### TO DO
From the line with "Some (digits 4" through the line with "off ← parse_zone s;", repeat the entries verbatim, both end lines included, and add nothing.
(MATERIAL FOR THIS EXERCISE)
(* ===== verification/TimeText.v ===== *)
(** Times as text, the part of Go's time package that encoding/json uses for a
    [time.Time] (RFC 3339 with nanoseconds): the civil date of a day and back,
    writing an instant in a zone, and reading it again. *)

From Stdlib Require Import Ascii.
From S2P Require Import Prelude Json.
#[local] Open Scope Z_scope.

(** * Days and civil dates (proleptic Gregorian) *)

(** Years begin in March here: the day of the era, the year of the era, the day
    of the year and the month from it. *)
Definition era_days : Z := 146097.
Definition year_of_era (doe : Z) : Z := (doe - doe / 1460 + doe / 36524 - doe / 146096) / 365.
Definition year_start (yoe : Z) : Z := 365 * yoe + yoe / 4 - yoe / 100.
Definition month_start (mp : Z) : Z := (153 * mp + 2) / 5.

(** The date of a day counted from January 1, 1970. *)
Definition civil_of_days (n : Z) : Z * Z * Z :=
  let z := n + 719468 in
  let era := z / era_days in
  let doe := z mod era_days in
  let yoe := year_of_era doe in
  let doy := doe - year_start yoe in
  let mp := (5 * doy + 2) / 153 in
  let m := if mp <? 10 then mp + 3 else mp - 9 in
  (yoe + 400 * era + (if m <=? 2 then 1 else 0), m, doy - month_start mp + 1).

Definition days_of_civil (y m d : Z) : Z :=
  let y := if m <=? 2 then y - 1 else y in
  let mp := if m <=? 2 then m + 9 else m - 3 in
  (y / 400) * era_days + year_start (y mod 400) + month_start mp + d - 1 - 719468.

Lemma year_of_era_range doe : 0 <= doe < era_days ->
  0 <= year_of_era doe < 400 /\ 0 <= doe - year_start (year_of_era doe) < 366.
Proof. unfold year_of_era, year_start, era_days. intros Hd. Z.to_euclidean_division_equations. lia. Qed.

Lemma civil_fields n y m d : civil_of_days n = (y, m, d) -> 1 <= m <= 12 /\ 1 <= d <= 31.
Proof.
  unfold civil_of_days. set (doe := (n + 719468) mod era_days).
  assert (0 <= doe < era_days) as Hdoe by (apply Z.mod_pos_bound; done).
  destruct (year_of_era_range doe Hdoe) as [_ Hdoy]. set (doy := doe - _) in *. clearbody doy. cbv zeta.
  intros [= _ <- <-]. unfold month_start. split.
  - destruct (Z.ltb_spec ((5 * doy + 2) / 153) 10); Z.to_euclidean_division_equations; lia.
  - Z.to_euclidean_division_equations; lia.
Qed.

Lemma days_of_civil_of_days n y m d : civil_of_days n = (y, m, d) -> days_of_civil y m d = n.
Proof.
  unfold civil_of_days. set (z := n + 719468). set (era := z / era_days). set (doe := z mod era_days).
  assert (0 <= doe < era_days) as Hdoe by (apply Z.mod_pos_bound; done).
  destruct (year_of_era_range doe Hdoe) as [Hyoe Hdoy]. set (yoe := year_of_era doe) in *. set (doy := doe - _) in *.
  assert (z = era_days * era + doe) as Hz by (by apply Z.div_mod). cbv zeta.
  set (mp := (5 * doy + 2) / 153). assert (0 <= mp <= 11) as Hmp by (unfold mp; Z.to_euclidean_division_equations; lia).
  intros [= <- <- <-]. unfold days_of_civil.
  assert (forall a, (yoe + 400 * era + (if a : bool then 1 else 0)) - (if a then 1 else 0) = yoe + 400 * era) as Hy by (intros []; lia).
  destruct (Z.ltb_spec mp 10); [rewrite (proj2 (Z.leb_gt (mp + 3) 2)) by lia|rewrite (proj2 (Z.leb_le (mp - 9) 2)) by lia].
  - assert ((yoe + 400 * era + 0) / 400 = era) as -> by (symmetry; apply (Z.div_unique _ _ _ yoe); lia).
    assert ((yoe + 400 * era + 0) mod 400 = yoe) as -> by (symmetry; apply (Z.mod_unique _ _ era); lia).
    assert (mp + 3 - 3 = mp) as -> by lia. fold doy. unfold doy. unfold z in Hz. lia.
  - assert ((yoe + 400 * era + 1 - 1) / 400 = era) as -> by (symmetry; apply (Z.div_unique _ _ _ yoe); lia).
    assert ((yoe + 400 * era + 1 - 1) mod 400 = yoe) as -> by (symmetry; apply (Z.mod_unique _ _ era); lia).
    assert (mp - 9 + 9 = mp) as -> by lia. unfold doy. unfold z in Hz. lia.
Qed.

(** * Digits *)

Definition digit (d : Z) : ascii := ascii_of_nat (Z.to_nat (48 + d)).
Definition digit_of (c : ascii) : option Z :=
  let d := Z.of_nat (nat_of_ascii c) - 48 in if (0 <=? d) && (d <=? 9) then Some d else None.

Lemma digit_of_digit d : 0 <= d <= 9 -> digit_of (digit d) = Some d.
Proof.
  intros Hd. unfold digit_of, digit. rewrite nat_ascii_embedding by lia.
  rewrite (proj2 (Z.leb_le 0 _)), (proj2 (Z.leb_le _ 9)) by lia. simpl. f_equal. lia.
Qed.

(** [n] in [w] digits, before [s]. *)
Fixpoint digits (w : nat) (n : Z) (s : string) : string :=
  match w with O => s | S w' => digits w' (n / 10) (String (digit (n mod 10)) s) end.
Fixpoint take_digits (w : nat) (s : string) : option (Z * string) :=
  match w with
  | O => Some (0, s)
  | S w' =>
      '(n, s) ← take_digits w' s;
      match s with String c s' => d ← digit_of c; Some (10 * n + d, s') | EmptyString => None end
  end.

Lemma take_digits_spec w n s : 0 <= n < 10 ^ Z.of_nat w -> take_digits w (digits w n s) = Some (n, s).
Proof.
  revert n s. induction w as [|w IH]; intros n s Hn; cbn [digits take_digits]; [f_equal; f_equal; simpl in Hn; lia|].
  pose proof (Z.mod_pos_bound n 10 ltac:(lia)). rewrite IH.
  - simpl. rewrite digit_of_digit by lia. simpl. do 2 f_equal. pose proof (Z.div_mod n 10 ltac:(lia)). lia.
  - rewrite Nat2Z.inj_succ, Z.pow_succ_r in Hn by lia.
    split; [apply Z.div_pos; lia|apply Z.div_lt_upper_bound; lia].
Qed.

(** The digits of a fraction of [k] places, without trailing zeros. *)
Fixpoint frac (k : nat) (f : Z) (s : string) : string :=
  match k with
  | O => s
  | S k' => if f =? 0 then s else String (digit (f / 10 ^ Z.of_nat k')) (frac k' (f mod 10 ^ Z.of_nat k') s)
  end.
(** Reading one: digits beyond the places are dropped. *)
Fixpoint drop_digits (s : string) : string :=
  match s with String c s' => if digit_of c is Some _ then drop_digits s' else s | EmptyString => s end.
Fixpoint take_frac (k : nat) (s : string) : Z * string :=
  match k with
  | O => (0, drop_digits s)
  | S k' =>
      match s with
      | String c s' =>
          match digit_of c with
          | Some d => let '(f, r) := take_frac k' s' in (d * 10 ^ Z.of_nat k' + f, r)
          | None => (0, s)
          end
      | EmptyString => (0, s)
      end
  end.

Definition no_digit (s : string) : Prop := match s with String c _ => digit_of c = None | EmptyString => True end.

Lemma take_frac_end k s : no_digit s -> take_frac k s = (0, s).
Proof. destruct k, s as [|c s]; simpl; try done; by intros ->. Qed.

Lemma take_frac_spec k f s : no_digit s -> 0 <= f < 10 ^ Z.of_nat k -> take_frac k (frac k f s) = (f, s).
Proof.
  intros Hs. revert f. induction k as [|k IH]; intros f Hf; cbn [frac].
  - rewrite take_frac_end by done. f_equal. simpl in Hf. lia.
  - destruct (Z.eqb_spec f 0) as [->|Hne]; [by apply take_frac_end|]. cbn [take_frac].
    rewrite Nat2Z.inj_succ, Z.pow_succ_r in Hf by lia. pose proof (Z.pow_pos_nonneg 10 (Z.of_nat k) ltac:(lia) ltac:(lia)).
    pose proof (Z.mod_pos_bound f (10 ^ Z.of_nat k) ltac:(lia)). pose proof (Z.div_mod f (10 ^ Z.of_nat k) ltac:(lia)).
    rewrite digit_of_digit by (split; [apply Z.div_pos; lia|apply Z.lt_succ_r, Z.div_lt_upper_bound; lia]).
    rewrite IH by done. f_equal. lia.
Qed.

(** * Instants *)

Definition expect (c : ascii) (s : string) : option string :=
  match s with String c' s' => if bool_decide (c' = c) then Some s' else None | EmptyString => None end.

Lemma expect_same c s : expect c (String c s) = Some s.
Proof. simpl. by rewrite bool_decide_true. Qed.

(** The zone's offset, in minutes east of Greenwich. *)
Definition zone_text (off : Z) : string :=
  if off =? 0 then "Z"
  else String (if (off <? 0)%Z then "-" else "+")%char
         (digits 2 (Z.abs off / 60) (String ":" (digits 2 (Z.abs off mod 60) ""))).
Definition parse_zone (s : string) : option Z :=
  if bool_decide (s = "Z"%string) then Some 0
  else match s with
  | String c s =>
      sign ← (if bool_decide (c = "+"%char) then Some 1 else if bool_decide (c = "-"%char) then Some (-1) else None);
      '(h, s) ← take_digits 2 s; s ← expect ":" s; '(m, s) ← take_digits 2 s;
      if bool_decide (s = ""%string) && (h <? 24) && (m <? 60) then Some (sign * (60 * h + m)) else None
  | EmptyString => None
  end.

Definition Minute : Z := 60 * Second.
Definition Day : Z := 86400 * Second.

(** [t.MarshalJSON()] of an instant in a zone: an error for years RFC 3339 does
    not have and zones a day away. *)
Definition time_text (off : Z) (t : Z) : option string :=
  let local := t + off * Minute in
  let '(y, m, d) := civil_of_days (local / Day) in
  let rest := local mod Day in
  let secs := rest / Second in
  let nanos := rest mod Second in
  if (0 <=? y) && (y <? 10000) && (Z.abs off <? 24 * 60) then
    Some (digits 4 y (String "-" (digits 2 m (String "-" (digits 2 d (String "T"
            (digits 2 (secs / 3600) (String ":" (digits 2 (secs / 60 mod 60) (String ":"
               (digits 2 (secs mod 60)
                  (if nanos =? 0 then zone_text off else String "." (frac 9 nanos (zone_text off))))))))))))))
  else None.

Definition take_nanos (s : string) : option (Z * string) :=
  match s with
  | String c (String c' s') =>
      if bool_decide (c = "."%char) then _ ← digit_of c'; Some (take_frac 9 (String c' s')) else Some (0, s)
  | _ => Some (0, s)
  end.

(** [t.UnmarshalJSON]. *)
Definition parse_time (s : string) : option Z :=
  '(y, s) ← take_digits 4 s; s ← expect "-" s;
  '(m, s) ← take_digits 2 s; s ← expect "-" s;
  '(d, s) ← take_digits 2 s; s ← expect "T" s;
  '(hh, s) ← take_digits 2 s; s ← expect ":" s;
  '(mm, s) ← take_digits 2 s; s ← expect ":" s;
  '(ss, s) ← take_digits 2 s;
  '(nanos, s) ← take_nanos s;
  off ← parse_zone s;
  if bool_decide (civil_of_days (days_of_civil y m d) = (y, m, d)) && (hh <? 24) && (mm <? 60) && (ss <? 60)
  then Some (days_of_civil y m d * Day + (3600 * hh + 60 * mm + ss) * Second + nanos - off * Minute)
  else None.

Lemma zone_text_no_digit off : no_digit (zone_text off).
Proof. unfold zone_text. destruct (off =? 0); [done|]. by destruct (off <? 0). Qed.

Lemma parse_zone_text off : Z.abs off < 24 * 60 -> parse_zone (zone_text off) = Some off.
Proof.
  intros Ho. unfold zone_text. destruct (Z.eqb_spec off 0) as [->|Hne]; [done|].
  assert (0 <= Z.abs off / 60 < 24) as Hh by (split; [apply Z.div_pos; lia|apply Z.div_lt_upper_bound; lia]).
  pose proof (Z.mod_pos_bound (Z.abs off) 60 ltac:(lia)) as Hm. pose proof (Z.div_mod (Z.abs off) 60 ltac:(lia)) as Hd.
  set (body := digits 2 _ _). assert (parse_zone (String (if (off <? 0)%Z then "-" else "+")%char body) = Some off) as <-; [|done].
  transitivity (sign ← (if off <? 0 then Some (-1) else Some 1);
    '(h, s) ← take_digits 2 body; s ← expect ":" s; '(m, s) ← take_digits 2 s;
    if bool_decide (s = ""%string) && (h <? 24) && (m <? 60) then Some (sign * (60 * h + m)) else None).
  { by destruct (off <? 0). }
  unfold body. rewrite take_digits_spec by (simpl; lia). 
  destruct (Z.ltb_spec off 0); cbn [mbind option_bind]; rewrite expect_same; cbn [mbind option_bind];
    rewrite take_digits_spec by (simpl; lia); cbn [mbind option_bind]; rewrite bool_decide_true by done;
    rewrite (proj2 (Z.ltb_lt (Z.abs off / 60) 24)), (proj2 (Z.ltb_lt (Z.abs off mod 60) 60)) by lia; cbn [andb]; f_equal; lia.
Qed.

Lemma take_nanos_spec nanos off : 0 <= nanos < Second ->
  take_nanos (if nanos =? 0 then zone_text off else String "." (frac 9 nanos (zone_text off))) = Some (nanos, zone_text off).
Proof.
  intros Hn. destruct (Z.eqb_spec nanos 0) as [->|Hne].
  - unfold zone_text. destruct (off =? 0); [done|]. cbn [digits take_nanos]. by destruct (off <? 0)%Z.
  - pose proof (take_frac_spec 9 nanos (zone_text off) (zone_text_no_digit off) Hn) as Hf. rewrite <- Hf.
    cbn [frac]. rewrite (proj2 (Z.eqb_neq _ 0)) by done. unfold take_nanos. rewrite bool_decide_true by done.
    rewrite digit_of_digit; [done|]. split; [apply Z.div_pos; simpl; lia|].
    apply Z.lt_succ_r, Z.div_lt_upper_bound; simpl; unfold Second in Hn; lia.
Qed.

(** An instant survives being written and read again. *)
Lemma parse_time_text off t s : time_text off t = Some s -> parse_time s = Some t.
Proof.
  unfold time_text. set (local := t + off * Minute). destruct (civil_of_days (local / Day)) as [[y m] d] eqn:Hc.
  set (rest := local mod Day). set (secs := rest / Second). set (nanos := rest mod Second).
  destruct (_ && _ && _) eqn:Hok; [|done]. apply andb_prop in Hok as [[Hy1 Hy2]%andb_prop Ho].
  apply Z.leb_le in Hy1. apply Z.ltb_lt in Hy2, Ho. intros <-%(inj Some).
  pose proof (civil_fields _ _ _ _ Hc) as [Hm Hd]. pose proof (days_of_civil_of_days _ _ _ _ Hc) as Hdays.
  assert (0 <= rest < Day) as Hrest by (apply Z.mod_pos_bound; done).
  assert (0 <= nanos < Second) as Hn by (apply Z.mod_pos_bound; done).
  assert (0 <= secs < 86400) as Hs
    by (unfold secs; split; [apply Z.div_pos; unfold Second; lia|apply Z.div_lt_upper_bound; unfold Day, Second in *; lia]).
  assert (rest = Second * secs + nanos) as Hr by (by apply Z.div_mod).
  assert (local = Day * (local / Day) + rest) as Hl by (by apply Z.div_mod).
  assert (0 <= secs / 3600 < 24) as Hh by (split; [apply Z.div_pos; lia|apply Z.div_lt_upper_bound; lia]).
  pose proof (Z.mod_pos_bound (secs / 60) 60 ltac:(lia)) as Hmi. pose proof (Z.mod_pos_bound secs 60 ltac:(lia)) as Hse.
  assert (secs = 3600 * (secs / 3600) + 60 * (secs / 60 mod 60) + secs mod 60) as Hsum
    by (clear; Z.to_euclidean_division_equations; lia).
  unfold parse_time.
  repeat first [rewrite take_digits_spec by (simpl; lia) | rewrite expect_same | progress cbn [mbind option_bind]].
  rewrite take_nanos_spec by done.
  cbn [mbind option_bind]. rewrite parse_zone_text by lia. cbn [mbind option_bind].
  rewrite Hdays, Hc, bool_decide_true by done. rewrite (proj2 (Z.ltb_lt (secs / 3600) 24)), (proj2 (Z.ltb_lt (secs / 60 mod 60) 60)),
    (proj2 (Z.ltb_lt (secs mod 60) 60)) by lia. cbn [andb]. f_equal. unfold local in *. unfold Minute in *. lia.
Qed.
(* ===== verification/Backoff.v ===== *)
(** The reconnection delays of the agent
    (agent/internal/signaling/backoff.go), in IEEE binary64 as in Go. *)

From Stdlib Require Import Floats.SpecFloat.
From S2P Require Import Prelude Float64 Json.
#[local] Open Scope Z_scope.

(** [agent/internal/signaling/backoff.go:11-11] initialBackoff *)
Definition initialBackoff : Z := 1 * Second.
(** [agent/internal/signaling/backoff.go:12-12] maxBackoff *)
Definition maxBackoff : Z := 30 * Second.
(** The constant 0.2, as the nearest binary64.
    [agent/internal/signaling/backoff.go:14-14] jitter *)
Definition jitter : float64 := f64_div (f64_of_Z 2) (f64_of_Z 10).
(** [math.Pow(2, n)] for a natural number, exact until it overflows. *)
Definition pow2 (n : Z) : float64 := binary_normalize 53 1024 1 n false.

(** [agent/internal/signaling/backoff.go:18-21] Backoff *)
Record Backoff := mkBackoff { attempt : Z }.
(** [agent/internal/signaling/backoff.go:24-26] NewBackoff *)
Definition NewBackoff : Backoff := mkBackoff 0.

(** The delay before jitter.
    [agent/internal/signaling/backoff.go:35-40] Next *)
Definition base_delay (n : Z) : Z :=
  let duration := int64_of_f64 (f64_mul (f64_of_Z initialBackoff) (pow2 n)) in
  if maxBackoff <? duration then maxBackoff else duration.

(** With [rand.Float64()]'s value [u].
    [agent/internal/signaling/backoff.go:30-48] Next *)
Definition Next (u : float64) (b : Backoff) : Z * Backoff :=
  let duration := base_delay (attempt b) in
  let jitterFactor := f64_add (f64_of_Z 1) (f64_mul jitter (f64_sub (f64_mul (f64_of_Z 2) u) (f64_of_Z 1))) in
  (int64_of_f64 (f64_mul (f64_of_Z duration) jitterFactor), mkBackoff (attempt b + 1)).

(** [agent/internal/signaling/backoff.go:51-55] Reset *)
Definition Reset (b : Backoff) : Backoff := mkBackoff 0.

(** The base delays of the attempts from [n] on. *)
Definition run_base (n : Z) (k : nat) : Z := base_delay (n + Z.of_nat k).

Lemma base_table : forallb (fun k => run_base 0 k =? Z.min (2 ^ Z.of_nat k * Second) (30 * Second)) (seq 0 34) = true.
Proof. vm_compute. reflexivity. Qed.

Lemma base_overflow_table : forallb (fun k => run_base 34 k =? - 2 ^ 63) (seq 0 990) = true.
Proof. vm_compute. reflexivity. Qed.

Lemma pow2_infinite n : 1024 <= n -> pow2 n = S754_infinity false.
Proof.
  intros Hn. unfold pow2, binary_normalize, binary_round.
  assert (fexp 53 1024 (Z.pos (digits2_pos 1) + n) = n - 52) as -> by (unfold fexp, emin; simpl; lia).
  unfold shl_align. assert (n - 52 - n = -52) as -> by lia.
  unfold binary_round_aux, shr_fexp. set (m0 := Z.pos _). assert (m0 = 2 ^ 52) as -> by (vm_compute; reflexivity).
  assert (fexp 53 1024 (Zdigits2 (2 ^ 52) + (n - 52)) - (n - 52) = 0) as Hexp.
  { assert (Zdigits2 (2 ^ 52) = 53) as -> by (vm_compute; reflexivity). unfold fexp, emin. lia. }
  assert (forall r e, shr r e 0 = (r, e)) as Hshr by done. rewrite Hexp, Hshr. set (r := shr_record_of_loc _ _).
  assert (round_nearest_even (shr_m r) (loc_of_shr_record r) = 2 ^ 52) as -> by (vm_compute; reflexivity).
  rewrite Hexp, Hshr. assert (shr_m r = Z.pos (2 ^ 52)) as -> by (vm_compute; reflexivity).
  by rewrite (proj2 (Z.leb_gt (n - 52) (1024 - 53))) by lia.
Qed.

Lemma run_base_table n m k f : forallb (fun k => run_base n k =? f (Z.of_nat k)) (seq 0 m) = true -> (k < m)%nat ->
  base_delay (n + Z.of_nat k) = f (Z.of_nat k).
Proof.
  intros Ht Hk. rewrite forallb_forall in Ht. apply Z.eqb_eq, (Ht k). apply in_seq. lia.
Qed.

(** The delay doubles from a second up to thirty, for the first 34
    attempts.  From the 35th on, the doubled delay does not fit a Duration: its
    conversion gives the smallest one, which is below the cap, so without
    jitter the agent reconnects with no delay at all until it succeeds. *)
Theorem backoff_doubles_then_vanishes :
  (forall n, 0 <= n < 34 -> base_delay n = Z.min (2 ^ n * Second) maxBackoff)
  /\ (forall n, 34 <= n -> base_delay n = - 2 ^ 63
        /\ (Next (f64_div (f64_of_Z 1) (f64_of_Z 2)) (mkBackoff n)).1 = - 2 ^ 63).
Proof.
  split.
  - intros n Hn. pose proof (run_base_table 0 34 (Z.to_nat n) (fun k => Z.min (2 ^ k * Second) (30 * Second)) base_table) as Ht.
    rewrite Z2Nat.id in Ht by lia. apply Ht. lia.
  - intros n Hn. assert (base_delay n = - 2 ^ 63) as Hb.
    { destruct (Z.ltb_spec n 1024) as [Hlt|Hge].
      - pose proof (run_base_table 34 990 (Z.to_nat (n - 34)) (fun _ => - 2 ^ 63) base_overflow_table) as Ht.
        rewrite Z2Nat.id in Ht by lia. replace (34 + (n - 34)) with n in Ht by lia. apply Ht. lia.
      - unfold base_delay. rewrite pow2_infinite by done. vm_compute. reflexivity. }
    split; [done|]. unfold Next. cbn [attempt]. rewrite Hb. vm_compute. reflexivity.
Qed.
(End MATERIAL FOR THIS EXERCISE)
### RESPONSE AREA
    Some (digits 4 y (String "-" (digits 2 m (String "-" (digits 2 d (String "T"
            (digits 2 (secs / 3600) (String ":" (digits 2 (secs / 60 mod 60) (String ":"
               (digits 2 (secs mod 60)
                  (if nanos =? 0 then zone_text off else String "." (frac 9 nanos (zone_text off))))))))))))))
  else None.

Definition take_nanos (s : string) : option (Z * string) :=
  match s with
  | String c (String c' s') =>
      if bool_decide (c = "."%char) then _ ← digit_of c'; Some (take_frac 9 (String c' s')) else Some (0, s)
  | _ => Some (0, s)
  end.

(** [t.UnmarshalJSON]. *)
Definition parse_time (s : string) : option Z :=
  '(y, s) ← take_digits 4 s; s ← expect "-" s;
  '(m, s) ← take_digits 2 s; s ← expect "-" s;
  '(d, s) ← take_digits 2 s; s ← expect "T" s;
  '(hh, s) ← take_digits 2 s; s ← expect ":" s;
  '(mm, s) ← take_digits 2 s; s ← expect ":" s;
  '(ss, s) ← take_digits 2 s;
  '(nanos, s) ← take_nanos s;
  off ← parse_zone s;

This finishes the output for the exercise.